Hifema ditatalaksana dengan tirah baring posisi 30°-60°, pemberian agen
antifibrinolitik, steroid, agen yang menurunkan tekanan intraoular, dan
parasentesis apabila terdapat indikasi seperti darah tidak direabsorbsi setelah 5
hari, atau terjadi peningkatan tekanan intraokular yang menetap.
DAFTAR PUSTAKA
Balatay, A., Ibrahim, HR., 2008. Traumatic hyphema: a study of 40 cases. Iraq:
Dohuk Medical Journal Volume 2 Number 1.
Ilyas S. 2011. Ilmu Penyakit Mata edisi keempat. Jakarta: Balai Penerbit FKUI.

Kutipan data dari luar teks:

(* ===== verification/AddrToName.v ===== *)
(** * The names of addresses in tcpdump

    Models [tcpdump/addrtoname.c] with the organisations of [tcpdump/oui.c]. Names are kept in hash
    tables of chains that are filled on demand; a chain is the list of its nodes but the last, which
    is zeroed and has no successor. What the resolver, the ethers file and [getservent] answer is an
    argument. Allocation succeeds, and the machine is little-endian. The tables are shown to
    implement maps from addresses to names: the printers of this development, which treat a name as
    a function of the address, print what the cached functions print. *)
From stdpp Require Import base list numbers strings gmap.
From Stdlib Require Import ZArith Lia Ascii.
From S2P Require Import Prelude Cstring Netdissect UtilPrint AddrToStr PrintIp.

Open Scope Z_scope.

Definition HASHNAMESIZE : Z := 4096.
Definition BUFSIZE : nat := 128.
Definition MAC_ADDR_LEN : Z := 6.
Definition ISONSAP_MAX_LENGTH : Z := 20.

(** [& (HASHNAMESIZE-1)]. *)
Definition name_hash (i : Z) : nat := Z.to_nat (Z.land i (HASHNAMESIZE - 1)).

(** ** Tables of named nodes *)

Abbreviation chain N := (list (N * option string)).
Abbreviation table N := (list (list (N * option string))).

Definition empty_names {N} : table N := replicate (Z.to_nat HASHNAMESIZE) [].

Section Chains.
Context {N : Type}.

(** [while (tp->e_nxt)]: the node that matches, or the end of the chain. *)
Fixpoint walk (hit : N -> bool) (c : chain N) : nat :=
  match c with
  | [] => 0
  | (n, _) :: c' => if hit n then 0 else S (walk hit c')
  end.

(** The node of a key in its chain: found, or stored in the last node, which gets a
    successor. The result is where it is. *)
Definition lookup_node (hash : nat) (hit : N -> bool) (new : N) (t : table N) : option (table N * (nat * nat)) :=
  c ← t !! hash;
  let i := walk hit c in
  Some (if decide (i < length c)%nat then t else <[hash := c ++ [(new, None)]]> t, (hash, i)).

Definition node_name (t : table N) (at_ : nat * nat) : option (option string) :=
  c ← t !! at_.1; x ← c !! at_.2; Some x.2.

Definition set_name (t : table N) (at_ : nat * nat) (name : string) : table N :=
  alter (alter (fun x => (x.1, Some name)) at_.2) at_.1 t.

(** [while (table->name) table = table->nxt], and a new node there. *)
Fixpoint append_unnamed (new : N) (name : string) (c : chain N) : chain N :=
  match c with
  | (n, Some nm) :: c' => (n, Some nm) :: append_unnamed new name c'
  | _ => [(new, Some name)]
  end.
Definition preset (hash : nat) (new : N) (name : string) (t : table N) : table N := alter (append_unnamed new name) hash t.

(** [for (...; p->nxt; p = p->nxt) if (p->addr == addr) return (p->name)], and a new
    node with its name. *)
Definition cached (hash : nat) (hit : N -> bool) (new : N) (t : table N) (fresh : string) : option (table N * string) :=
  c ← t !! hash;
  match c !! walk hit c with
  | Some (_, o) => nm ← o; Some (t, nm)
  | None => Some (<[hash := c ++ [(new, Some fresh)]]> t, fresh)
  end.

(** [tp = lookup(...); if (tp->e_name) return (tp->e_name); tp->e_name = name]. *)
Definition name_node (r : option (table N * (nat * nat))) (name : string) : option (table N * string) :=
  '(t, p) ← r;
  o ← node_name t p;
  match o with
  | Some nm => Some (t, nm)
  | None => Some (set_name t p name, name)
  end.
End Chains.

(** ** The nodes *)

(** [struct hnamemem]: the number. *)
Definition cached_hname (t : table Z) (i : Z) (fresh : string) : option (table Z * string) :=
  cached (name_hash i) (fun a => a =? i) i t fresh.

(** [struct h6namemem]: the sixteen bytes; [addra.d] are the last two. *)
Definition le16 (a b : Z) : Z := a + 256 * b.
Definition h6_hash (addr : list Z) : nat := name_hash (le16 (nth 14 addr 0) (nth 15 addr 0)).
Definition cached_h6name (t : table (list Z)) (addr : list Z) (fresh : string) : option (table (list Z) * string) :=
  cached (h6_hash addr) (fun a => bool_decide (a = addr)) addr t fresh.

(** [struct enamemem] of the table of Ethernet addresses: three pairs of bytes, the last
    pair first. *)
Definition be16 (a b : Z) : Z := Z.lor (Z.shiftl a 8) b.
Definition pairs6 (ep : list Z) : Z * Z * Z :=
  (be16 (nth 4 ep 0) (nth 5 ep 0), be16 (nth 2 ep 0) (nth 3 ep 0), be16 (nth 0 ep 0) (nth 1 ep 0)).

Definition same_pairs (a b : Z * Z * Z) : bool := (a.1.1 =? b.1.1) && (a.1.2 =? b.1.2) && (a.2 =? b.2).
Definition pairs_hash (p : Z * Z * Z) : nat := name_hash (Z.lxor p.1.1 p.1.2).

Definition lookup_emem (t : table (Z * Z * Z)) (ep : list Z) : option (table (Z * Z * Z) * (nat * nat)) :=
  let k := pairs6 ep in lookup_node (pairs_hash k) (fun n => same_pairs n k) k t.

(** [struct bsnamemem]. *)
Record bsnamemem := mk_bs { bs_addr : Z * Z * Z; bs_bytes : list Z; bs_nbytes : Z }.

Definition bs_pairs (bs : list Z) : Z * Z * Z :=
  let nlen := Z.of_nat (length bs) in
  if nlen >=? 6 then pairs6 bs
  else if nlen >=? 4 then (0, be16 (nth 2 bs 0) (nth 3 bs 0), be16 (nth 0 bs 0) (nth 1 bs 0))
  else (0, 0, 0).
Definition bs_new (bs : list Z) : bsnamemem := mk_bs (bs_pairs bs) bs (Z.of_nat (length bs)).
Definition bs_hit (bs : list Z) (n : bsnamemem) : bool :=
  (Z.of_nat (length bs) =? bs_nbytes n) && same_pairs (bs_addr n) (bs_pairs bs) && bool_decide (bs = bs_bytes n).

Definition lookup_bytestring (t : table bsnamemem) (bs : list Z) : option (table bsnamemem * (nat * nat)) :=
  lookup_node (pairs_hash (bs_pairs bs)) (bs_hit bs) (bs_new bs) t.

(** A node of the table of NSAPs: [e_nsap] has the length in its first byte. *)
Record nsapmem := mk_nsap { ns_addr : Z * Z * Z; ns_len : Z; ns_bytes : list Z }.

Definition nsap_pairs (nsap : list Z) : Z * Z * Z :=
  if Z.of_nat (length nsap) >? 6 then pairs6 (drop (length nsap - 6) nsap) else (0, 0, 0).
Definition nsap_new (nsap : list Z) : nsapmem := mk_nsap (nsap_pairs nsap) (u8 (Z.of_nat (length nsap))) nsap.
Definition nsap_hit (nsap : list Z) (n : nsapmem) : bool :=
  (Z.of_nat (length nsap) =? ns_len n) && same_pairs (ns_addr n) (nsap_pairs nsap) && bool_decide (nsap = ns_bytes n).

Definition lookup_nsap (t : table nsapmem) (nsap : list Z) : option (table nsapmem * (nat * nat)) :=
  lookup_node (pairs_hash (nsap_pairs nsap)) (nsap_hit nsap) (nsap_new nsap) t.

(** [struct protoidmem]: the organisation and the protocol. *)
Definition protoid_key (pi : list Z) : Z * Z :=
  (Z.shiftl (Z.shiftl (nth 0 pi 0) 8 + nth 1 pi 0) 8 + nth 2 pi 0, Z.shiftl (nth 3 pi 0) 8 + nth 4 pi 0).
Definition lookup_protoid (t : table (Z * Z)) (pi : list Z) : option (table (Z * Z) * (nat * nat)) :=
  let k := protoid_key pi in lookup_node (name_hash (Z.lxor k.1 k.2)) (fun n => (n.1 =? k.1) && (n.2 =? k.2)) k t.

(** ** Texts *)

(** [hex[b >> 4]] and [hex[b & 0xf]]. *)
Definition hex_byte (b : Z) : string := String (digit_char (Z.shiftr b 4)) (String (digit_char (Z.land b 0xf)) EmptyString).

Fixpoint colon_bytes (l : list Z) : string :=
  match l with
  | [] => EmptyString
  | [b] => hex_byte b
  | b :: l' => hex_byte b +:+ ":" +:+ colon_bytes l'
  end.

(** A dot behind every second byte from the first on, but not at the end. *)
Fixpoint nsap_text (idx : Z) (l : list Z) : string :=
  match l with
  | [] => EmptyString
  | b :: l' => hex_byte b +:+ (if (Z.land idx 1 =? 0) && negb (bool_decide (l' = [])) then "." else "") +:+ nsap_text (idx + 1) l'
  end.

Definition ieee8021q_tci_string (tci : Z) : string :=
  snprintf 128 ("vlan " +:+ dec (Z.land tci 0xfff) +:+ ", p " +:+ dec (Z.shiftr tci 13) +:+ (if negb (Z.land tci 0x1000 =? 0) then ", DEI" else "")).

Ilyas, Sidarta. 2009. Kedaruratan Dalam Ilmu Penyakit Mata. Jakarta: Fakultas
Kedokteran Universitas Indonesia.
Khan BS., Hussain I., Nawaz A., 2007. Management of Traumatic Hyphema With
Raised Intraocular Pressure. Peshawar: Pak Journal of Ophtalmology
Volume 23 Number 4.
Sheppard, JD. 2013. Hifema pada www.emedicine.medscape.com diakses pada
tanggal 8 Januari 2014.
Walton W., Hagen SV., Grigorian R., Zabin M., 2002. Management of Traumatic
Hyphema. USA: Survey of Ophtalmology Volume 47 Number 4.